Look below for the lines from the one with "Definition records (op" to the one with "unfold mbind, M_bind, reads, force_read, lift.", and copy exactly those lines, both ends included.

....

(* ===== verification/ReconState.v ===== *)
(** * The startup gate (apps/execution_gateway/reconciliation/state.py)

    [ReconciliationState] blocks trading until a reconciliation succeeds, or an
    operator forces it open.  Each method takes the lock for each access; the
    forced bypass takes it three times, so its three critical sections are
    separate steps here ([force_read], [force_override], [open_gate]) and the
    whole method their sequence. *)

From S2P Require Import Prelude.
Open Scope Z_scope.

(** The result dict of a run. *)
Record recon_result := {
  rr_status : string;
  rr_mode : string;
  rr_timestamp : Z;
  rr_error : option string
}.

Record override_ctx := {
  ov_user_id : string;
  ov_reason : string;
  ov_timestamp : Z;
  ov_last_result : recon_result
}.

Record ReconciliationState := {
  dry_run : bool;
  timeout_seconds : Z;
  startup_complete : bool;
  startup_started_at : Z;
  override_active : bool;
  override_context : option override_ctx;
  last_reconciliation_result : option recon_result
}.

#[export] Instance recon_result_eq_dec : EqDecision recon_result.
Proof. solve_decision. Defined.

(** [__init__] *)
Definition recon_state_init (now : Z) (dry : bool) (timeout : Z) : ReconciliationState := {|
  dry_run := dry; timeout_seconds := timeout; startup_complete := dry; startup_started_at := now;
  override_active := false; override_context := None; last_reconciliation_result := None |}.

Definition is_startup_complete (s : ReconciliationState) : bool := dry_run s || startup_complete s.

(** Elapsed time in microseconds; the timeout is in seconds. *)
Definition startup_elapsed (now : Z) (s : ReconciliationState) : Z := now - startup_started_at s.
Definition startup_timed_out (now : Z) (s : ReconciliationState) : bool :=
  timeout_seconds s * 1000000 <? startup_elapsed now s.

Definition open_gate (s : ReconciliationState) : ReconciliationState := {|
  dry_run := dry_run s; timeout_seconds := timeout_seconds s; startup_complete := true;
  startup_started_at := startup_started_at s; override_active := override_active s;
  override_context := override_context s; last_reconciliation_result := last_reconciliation_result s |}.

(** The three critical sections of a forced [mark_startup_complete]. *)
Definition force_read (s : ReconciliationState) : option recon_result := last_reconciliation_result s.

Definition nonempty (o : option string) : option string :=
  match o with Some "" => None | x => x end.

Definition force_checks (last : option recon_result) (user_id reason : option string)
    : result (recon_result * string * string) :=
  match last with
  | None => Raise (ValueError "Cannot force startup complete without running reconciliation first.")
  | Some r =>
      match nonempty user_id, nonempty reason with
      | Some u, Some w => Ok (r, u, w)
      | _, _ => Raise (ValueError "Both user_id and reason are required for forced startup bypass")
      end
  end.

Definition force_override (now : Z) (last : recon_result) (user_id reason : string)
    (s : ReconciliationState) : ReconciliationState := {|
  dry_run := dry_run s; timeout_seconds := timeout_seconds s; startup_complete := startup_complete s;
  startup_started_at := startup_started_at s; override_active := true;
  override_context := Some {| ov_user_id := user_id; ov_reason := reason; ov_timestamp := now;
                              ov_last_result := last |};
  last_reconciliation_result := last_reconciliation_result s |}.

Definition mark_startup_complete (now : Z) (forced : bool) (user_id reason : option string)
    : M ReconciliationState unit :=
  if forced then
    last ← reads force_read;
    x ← lift (force_checks last user_id reason);
    let '(r, u, w) := x in
    s ← get_state;
    _ ← put_state (force_override now r u w s);
    s ← get_state;
    put_state (open_gate s)
  else
    s ← get_state; put_state (open_gate s).

Definition record_reconciliation_result (r : recon_result) : M ReconciliationState unit := fun s =>
  (Ok tt, {| dry_run := dry_run s; timeout_seconds := timeout_seconds s;
             startup_complete := startup_complete s; startup_started_at := startup_started_at s;
             override_active := override_active s; override_context := override_context s;
             last_reconciliation_result := Some r |}).

Definition get_last_reconciliation_result : M ReconciliationState (option recon_result) :=
  reads last_reconciliation_result.

Definition open_gate_after_successful_run : M ReconciliationState bool := fun s =>
  if startup_complete s then (Ok false, s) else (Ok true, open_gate s).

(** ** Runs of the state machine *)

Inductive gate_op :=
| GMark (now : Z) (forced : bool) (user_id reason : option string)
| GRecord (r : recon_result)
| GSuccess
| GQuery.

Definition gate_run (op : gate_op) (s : ReconciliationState) : ReconciliationState :=
  match op with
  | GMark now forced user_id reason => (mark_startup_complete now forced user_id reason s).2
  | GRecord r => (record_reconciliation_result r s).2
  | GSuccess => (open_gate_after_successful_run s).2
  | GQuery => (get_last_reconciliation_result s).2
  end.

Definition gate_runs (ops : list gate_op) (s : ReconciliationState) : ReconciliationState :=
  foldl (fun s op => gate_run op s) s ops.

(** The operations that may open the gate after [recorded] results were recorded. *)
Definition opens (recorded : bool) (op : gate_op) : bool :=
  match op with
  | GMark _ false _ _ => true
  | GMark _ true u w => recorded && bool_decide (is_Some (nonempty u)) && bool_decide (is_Some (nonempty w))
  | GSuccess => true
  | _ => false
  end.

Definition records (op : gate_op) : bool := match op with GRecord _ => true | _ => false end.

(** Does a run contain an operation that opens the gate? *)
Fixpoint opened (recorded : bool) (ops : list gate_op) : bool :=
  match ops with
  | [] => false
  | op :: ops' => opens recorded op || opened (recorded || records op) ops'
  end.

(** ** Lemmas *)

Lemma mark_run now forced user_id reason s :
  mark_startup_complete now forced user_id reason s =
  if forced then
    match force_checks (last_reconciliation_result s) user_id reason with
    | Ok (r, u, w) => (Ok tt, open_gate (force_override now r u w s))
    | Raise e => (Raise e, s)
    end
  else (Ok tt, open_gate s).
Proof.
  unfold mark_startup_complete. destruct forced; [|done].
  unfold mbind, M_bind, reads, force_read, lift.
  by destruct (force_checks _ _ _) as [[[r u] w]|e].
Qed.

Lemma force_checks_ok last user_id reason :
  (exists r u w, force_checks last user_id reason = Ok (r, u, w) /\ last = Some r /\
     nonempty user_id = Some u /\ nonempty reason = Some w) \/
  (exists m, force_checks last user_id reason = Raise (ValueError m) /\
     (last = None \/ nonempty user_id = None \/ nonempty reason = None)).
Proof.
  unfold force_checks. destruct last as [r|]; [|right; eexists; by eauto].
  destruct (nonempty user_id) as [u|], (nonempty reason) as [w|].
  - left. by exists r, u, w.
  - right. eexists. by eauto.
  - right. eexists. by eauto.
  - right. eexists. by eauto.
Qed.

(** What a state must show for its gate to be as it is. *)
Record gate_ok (recorded open : bool) (s : ReconciliationState) : Prop := {
  gk_recorded : bool_decide (is_Some (last_reconciliation_result s)) = recorded;
  gk_open : startup_complete s = open;
  gk_live : dry_run s = false;
  gk_override : override_active s = bool_decide (is_Some (override_context s));
  gk_forced : override_active s = true -> startup_complete s = true /\ recorded = true
}.

Lemma gate_step recorded open op s :
  gate_ok recorded open s ->
  gate_ok (recorded || records op) (open || opens recorded op) (gate_run op s).
Proof.
  intros [Hr Ho Hl Hov Hf]. destruct op as [now forced u w|r| |]; simpl; rewrite ?orb_false_r.
  - rewrite mark_run. destruct forced.
    + destruct (force_checks_ok (last_reconciliation_result s) u w)
        as [(r & u' & w' & -> & Hlast & -> & ->)|(m & -> & Hm)]; simpl.
      * rewrite Hlast in Hr. simpl in Hr. subst recorded. rewrite orb_true_r.
        split; simpl; try done. by rewrite Hlast.
      * assert (E : recorded && bool_decide (is_Some (nonempty u)) && bool_decide (is_Some (nonempty w)) = false).
        { destruct Hm as [E|[E|E]]; rewrite E in *; simpl in *; [by subst recorded|by rewrite andb_false_r..]. }
        rewrite E, orb_false_r. by split.
    + rewrite orb_true_r. split; simpl; try done. intros Hov'. split; [done|]. by apply Hf.
  - split; simpl; try done; [by rewrite orb_true_r|]. intros Hov'. split; [by apply Hf|]. by rewrite orb_true_r.
  - unfold open_gate_after_successful_run. rewrite Ho, orb_true_r. destruct open; simpl.
    + by split.
    + split; simpl; try done. intros Hov'. split; [done|by apply Hf].
  - by split.
Qed.

Lemma gate_steps recorded open ops s :
  gate_ok recorded open s ->
  exists recorded', gate_ok recorded' (open || opened recorded ops) (gate_runs ops s).
Proof.
  revert recorded open s. induction ops as [|op ops IH]; intros recorded open s H; simpl.
  - exists recorded. by rewrite orb_false_r.
  - apply (gate_step _ _ op) in H. apply IH in H as [recorded' H]. exists recorded'.
    by rewrite orb_assoc.
Qed.

(** ** Properties *)

(** The gate of a live service is open exactly when some operation since
    startup was a successful run, an unforced completion, or a forced bypass
    with a user and a reason after at least one reconciliation result was
    recorded; a forced bypass without these raises ValueError and changes
    nothing; and whenever an override is active its context names who, why and
    the result it overrode. *)
Theorem gate_opens_only_when_allowed (now0 timeout : Z) (ops : list gate_op) :
  let s := gate_runs ops (recon_state_init now0 false timeout) in
  is_startup_complete s = opened false ops /\
  (override_active s = true -> exists c, override_context s = Some c) /\
  (forall now user_id reason,
     last_reconciliation_result s = None \/ nonempty user_id = None \/ nonempty reason = None ->
     exists m, mark_startup_complete now true user_id reason s = (Raise (ValueError m), s)) /\
  (forall now user_id reason r u w,
     last_reconciliation_result s = Some r -> nonempty user_id = Some u -> nonempty reason = Some w ->
     exists s', mark_startup_complete now true user_id reason s = (Ok tt, s') /\
       is_startup_complete s' = true /\
       override_context s' = Some {| ov_user_id := u; ov_reason := w; ov_timestamp := now; ov_last_result := r |}).
Proof.
  intros s.
  assert (H0 : gate_ok false false (recon_state_init now0 false timeout)) by (split; try done).
  destruct (gate_steps _ _ ops _ H0) as [recorded [Hr Ho Hl Hov Hf]]. fold s in Hr, Ho, Hl, Hov, Hf.
  split_and!.
  - unfold is_startup_complete. by rewrite Hl, Ho.
  - intros Ha. rewrite Hov in Ha. apply bool_decide_eq_true in Ha as [c Hc]. by exists c.
  - intros now u w Hm. rewrite mark_run.
    destruct (force_checks_ok (last_reconciliation_result s) u w)
      as [(r & u' & w' & _ & E1 & E2 & E3)|(m & -> & _)]; [|by exists m].
    destruct Hm as [E|[E|E]]; congruence.
  - intros now ui re r u w E1 E2 E3. rewrite mark_run. unfold force_checks. rewrite E1, E2, E3.
    eexists. split; [reflexivity|]. split; [|done]. unfold is_startup_complete. simpl. apply orb_true_r.
Qed.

....

• [Output for this exercise]
Definition records (op : gate_op) : bool := match op with GRecord _ => true | _ => false end.

(** Does a run contain an operation that opens the gate? *)
Fixpoint opened (recorded : bool) (ops : list gate_op) : bool :=
  match ops with
  | [] => false
  | op :: ops' => opens recorded op || opened (recorded || records op) ops'
  end.

(** ** Lemmas *)

Lemma mark_run now forced user_id reason s :
  mark_startup_complete now forced user_id reason s =
  if forced then
    match force_checks (last_reconciliation_result s) user_id reason with
    | Ok (r, u, w) => (Ok tt, open_gate (force_override now r u w s))
    | Raise e => (Raise e, s)
    end
  else (Ok tt, open_gate s).
Proof.
  unfold mark_startup_complete. destruct forced; [|done].
  unfold mbind, M_bind, reads, force_read, lift.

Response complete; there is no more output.